Le président s'est vanté de vouloir faire respecter le droit de vote de "TOUS les détenus", qu'ils exercent actuellement très peu...
Des media institutionnels jouent sur les mots
Des précisions qui arrivent bien tardivement.
Dans un cas très précis, les prisonniers n’ont pas l’autorisation de voter : sont privés de ce droit ceux qui ont été condamnés définitivement à la déchéance des droits civiques. Dans cette situation, le détenu perd son droit de vote "pendant le délai fixé par le jugement."Les autres détenus conservent l’autorisation de voter pendant leur incarcération. Ils ont deux options pour exercer ce droit :
- soit obtenir une permission de sortie d’une journée, si leur peine est inférieure ou égale à cinq ans, ou s’ils ont exécuté la moitié de leur peine si celle-ci était supérieure à cinq ans ;
- soit voter par procuration. Dans ce cas, un officier de police doit venir établir la procuration. Un extrait de registre d’écrou doit être délivré au prisonnier pour « justifier de son incapacité à se rendre à un bureau de vote", détaille le site service public.

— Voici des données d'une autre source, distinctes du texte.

(* ===== verification/Termination.v ===== *)
(** * Termination: runs without block requests end

    [schedule] does not return on every input ([Divergence]).  This file
    shows that it does return, within a stated amount of fuel, on the
    inputs on which a scheduler is usually run: records in arrival order,
    no block request, every burst time at least 1.

    The argument is the usual one for a loop: an invariant [top] of the
    states at the start of a turn, and a measure that every turn lowers.
    [calm k t s] collects what holds between two blocks of a turn: nothing
    is blocked, the records still to come arrive in order and not before
    [t], the running process has at least [k] units of CPU time left, the
    ready and the future ones at least 1.  The measure is the CPU time all
    processes still need ([work]) plus the number of records not yet read:
    a turn with a running process uses one unit of the former, a turn on an
    idle CPU reads at least one record.  The idle wait needs as many turns
    as the clock is behind the next arrival. *)

From S2P Require Import Prelude Process Queue Engine Generic Invariant Lifecycle Correctness.

#[local] Open Scope Z_scope.

(** ** Definitions *)

(** What the argument reads of a PCB. *)
Definition sched_view (n : node) : Z * Z * Z :=
  (processId n, arrivalTime n, remainingTime n).

(** The CPU time the processes of a list still need. *)
Definition work (l : list node) : Z := foldr Z.add 0 (remainingTime <$> l).

(** The measure of the outer loop. *)
Definition turns_left (s : state) : nat :=
  (Z.to_nat (work (procs s)) + records_left s)%nat.

(** The measure of the idle wait: how far the clock is behind the arrival
    under the cursor, and one turn to start it. *)
Definition idle_left (s : state) : nat :=
  if idle_guard s then S (Z.to_nat (arrivalTime (cur s) - SYSTEM_TIME s)%Z) else 0%nat.

Record calm (k t : Z) (s : state) : Prop := mkCalm {
  calm_bq : bq s = [];
  calm_real : ∀ i, is_interrupt (procs s !!! i) = false;
  calm_order : ∀ i j, (data s ≤ i)%nat → (i ≤ j)%nat → (j < length (procs s))%nat →
    arrivalTime (procs s !!! i) ≤ arrivalTime (procs s !!! j);
  calm_next : has_data s = true → t ≤ arrivalTime (cur s);
  calm_ref : ∀ r, ref s = Some r → k ≤ remainingTime (procs s !!! r);
  calm_rq : ∀ i, i ∈ rq s → 1 ≤ remainingTime (procs s !!! i);
  calm_new : ∀ i, (data s ≤ i)%nat → (i < length (procs s))%nat →
    1 ≤ remainingTime (procs s !!! i);
  calm_nonneg : ∀ i, 0 ≤ remainingTime (procs s !!! i);
  calm_time : 0 ≤ SYSTEM_TIME s
}.

(** Between two blocks of a turn. *)
Definition mid (k t : Z) (s : state) : Prop :=
  inv s ∧ calm k t s ∧ (IS_CPU_IDLE s = true → rq s = []).

(** At the start of a turn. *)
Definition top (s : state) : Prop := mid 1 (SYSTEM_TIME s) s.

(** What a block may do to the quantities of the measure: the view of the
    PCBs is kept, the cursor and the clock only go forward. *)
Record spent (s s' : state) : Prop := mkSpent {
  spent_view : agree sched_view (procs s) (procs s');
  spent_data : (data s ≤ data s')%nat;
  spent_bq : bq s' = bq s;
  spent_time : SYSTEM_TIME s ≤ SYSTEM_TIME s'
}.

(** The inputs of the theorem: no block request, bursts of at least 1,
    arrivals from 0 on in file order. *)
Definition well_formed (evs : list event) : Prop :=
  Forall (λ e, ev_interrupt e = 0 ∧ 1 ≤ ev_burst e ∧ 0 ≤ ev_arrival e) evs ∧
  StronglySorted (λ a b, ev_arrival a ≤ ev_arrival b) evs ∧
  (length evs ≤ 1000)%nat.

(** The fuel of the outer loop: the sum of the bursts and one turn per
    record. *)
Definition fuel_of (evs : list event) : nat :=
  (Z.to_nat (foldr Z.add 0%Z (ev_burst <$> evs)) + length evs)%nat.

(** The fuel of the idle wait: one more than the last arrival. *)
Definition idle_fuel_of (evs : list event) : nat :=
  S (Z.to_nat (foldr Z.max 0%Z (ev_arrival <$> evs))).

(** Scenario 1 of the specification: arrivals (0,5) and (1,3). *)
Definition sample_events_calm : list event := [mkEvent 0 5 0; mkEvent 1 3 0].

(** * Theorems *)

(** ** The measure *)

Lemma view_fields n n' :
  sched_view n' = sched_view n →
  processId n' = processId n ∧ arrivalTime n' = arrivalTime n ∧
  remainingTime n' = remainingTime n.
Proof. by intros [= ]. Qed.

Actuellement, les détenus qui remplissent ces conditions ont le droit de vote. Mais il s’agit d’un droit tout théorique, car de nombreux obstacles existent à l’exercice de ce droit. Conséquence, les détenus sont peu nombreux à voter. En 2012, seuls 1.980 d’entre eux, soit moins de 4 %, ont voté à l’élection présidentielle, précise l’Observatoire international des prisons.